(** A replacement that is no valid template ends the listener before
    any call to a model. *)
Lemma respond_regex_fails message content w :
  next_fails (db_faults w) = false ->
  substituted content w = None ->
  Query.respond message content w =
  (Raise RegexError, with_db_faults (tl (db_faults w)) (with_event Typing w)).
Proof.
  intros Hdb Hsub. unfold Query.respond.
  unfold bind at 1, emit. unfold bind at 1.
  rewrite replace_aliases_run.
  change (substituted content (with_event Typing w)) with (substituted content w).
  rewrite Hsub. simpl. rewrite Hdb. reflexivity.
Qed.


Lemma after_retrieval_cache content w : _cache (after_retrieval content w) = _cache w.
Proof. reflexivity. Qed.

Lemma after_retrieval_llm content w :
  llm_faults (after_retrieval content w) = tl (llm_faults w).
Proof. reflexivity. Qed.

(** From retrieval on, once the gap step has returned in world [w1]. *)
Lemma answer_run question results w1 :
  next_fails (llm_faults w1) = false ->
  bind (AI.generate_answer question results)
       (fun answer => emit (Query.present answer results)) w1 =
  (Ok tt,
   with_event (answer_reply question results)
     (with_llm_faults (tl (llm_faults w1)) (with_event (answer_call question results) w1))).
Proof.
  intros Hllm. unfold bind. rewrite generate_run. cbv zeta. rewrite Hllm. reflexivity.
Qed.

(** The gap step either returns, having sent nothing or one notice, or
    raises on a channel setting that is not a number. *)
Lemma report_gap_run query_text author w1 :
  Query.report_gap query_text author w1 =
  match _cache w1 !! "channel_knowledge_gaps" with
  | Some s =>
      if Py.truthy_str s then
        match py_int s with
        | None => (Raise ValueError, w1)
        | Some cid =>
            if channel_known cid
            then (Ok tt, with_event (gap_notice cid query_text author) w1)
            else (Ok tt, w1)
        end
      else (Ok tt, w1)
  | None => (Ok tt, w1)
  end.
Proof.
  unfold Query.report_gap, bind. rewrite get_run.
  destruct (_cache w1 !! "channel_knowledge_gaps") as [s|]; simpl; [|reflexivity].
  destruct (Py.truthy_str s); [|reflexivity].
  destruct (py_int s) as [cid|]; [|reflexivity].
  destruct (channel_known cid); reflexivity.
Qed.

End LiveQuery.

(** ** C6: when a gap is reported *)

Section GapReport.
Context `{External}.

(** The run of a live query whose services answer, given how the gap
    step ended. *)
Lemma on_message_run message content query_text threshold w :
  calm (db_faults w) -> calm (embed_faults w) -> calm (llm_faults w) ->
  Query.permission_gate message w = (Ok (Some content), w) ->
  substituted content w = Some query_text ->
  py_float (threshold_setting w) = Some threshold ->
  let results := retrieved query_text threshold w in
  let gap_step :=
    match results with
    | [] => Query.report_gap query_text (msg_author message)
    | _ :: _ => ret tt
    end in
  Query.on_message message w =
  match gap_step (after_retrieval query_text w) with
  | (Ok _, w1) =>
      (Ok tt,
       with_event (answer_reply query_text results)
         (with_llm_faults (tl (llm_faults w1))
            (with_event (answer_call query_text results) w1)))
  | (Raise e, w1) => (Raise e, w1)
  end.
Proof.
  intros Hdb Hembed Hllm Hgate Hsub Hfloat. cbv zeta.
  rewrite (on_message_passed _ _ _ Hgate).
  rewrite (respond_run message content query_text threshold w Hdb Hembed
             (calm_next _ Hllm) Hsub Hfloat).
  cbv zeta. unfold bind at 1.
  assert (Hstep : forall w1, llm_faults w1 = tl (llm_faults w) ->
            next_fails (llm_faults w1) = false).
  { intros w1 ->. apply calm_next, calm_tl, Hllm. }
  destruct (retrieved query_text threshold w) as [|top rest].
  - rewrite report_gap_run, after_retrieval_cache.
    destruct (_cache w !! "channel_knowledge_gaps") as [s|];
      [destruct (Py.truthy_str s); [destruct (py_int s) as [cid|];
         [destruct (channel_known cid)|]|]|];
      try reflexivity; apply answer_run; apply Hstep; reflexivity.
  - unfold ret at 1. apply answer_run. apply Hstep. reflexivity.
Qed.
──────────
Reproduce exactly the lines running from the one with "Query.on_message message w" to the last line of the listing above. Add nothing else.

  Query.on_message message w =
  match gap_step (after_retrieval query_text w) with
  | (Ok _, w1) =>
      (Ok tt,
       with_event (answer_reply query_text results)
         (with_llm_faults (tl (llm_faults w1))
            (with_event (answer_call query_text results) w1)))
  | (Raise e, w1) => (Raise e, w1)
  end.
Proof.
  intros Hdb Hembed Hllm Hgate Hsub Hfloat. cbv zeta.
  rewrite (on_message_passed _ _ _ Hgate).
  rewrite (respond_run message content query_text threshold w Hdb Hembed
             (calm_next _ Hllm) Hsub Hfloat).
  cbv zeta. unfold bind at 1.
  assert (Hstep : forall w1, llm_faults w1 = tl (llm_faults w) ->
            next_fails (llm_faults w1) = false).
  { intros w1 ->. apply calm_next, calm_tl, Hllm. }
  destruct (retrieved query_text threshold w) as [|top rest].
  - rewrite report_gap_run, after_retrieval_cache.
    destruct (_cache w !! "channel_knowledge_gaps") as [s|];
      [destruct (Py.truthy_str s); [destruct (py_int s) as [cid|];
         [destruct (channel_known cid)|]|]|];
      try reflexivity; apply answer_run; apply Hstep; reflexivity.
  - unfold ret at 1. apply answer_run. apply Hstep. reflexivity.
Qed.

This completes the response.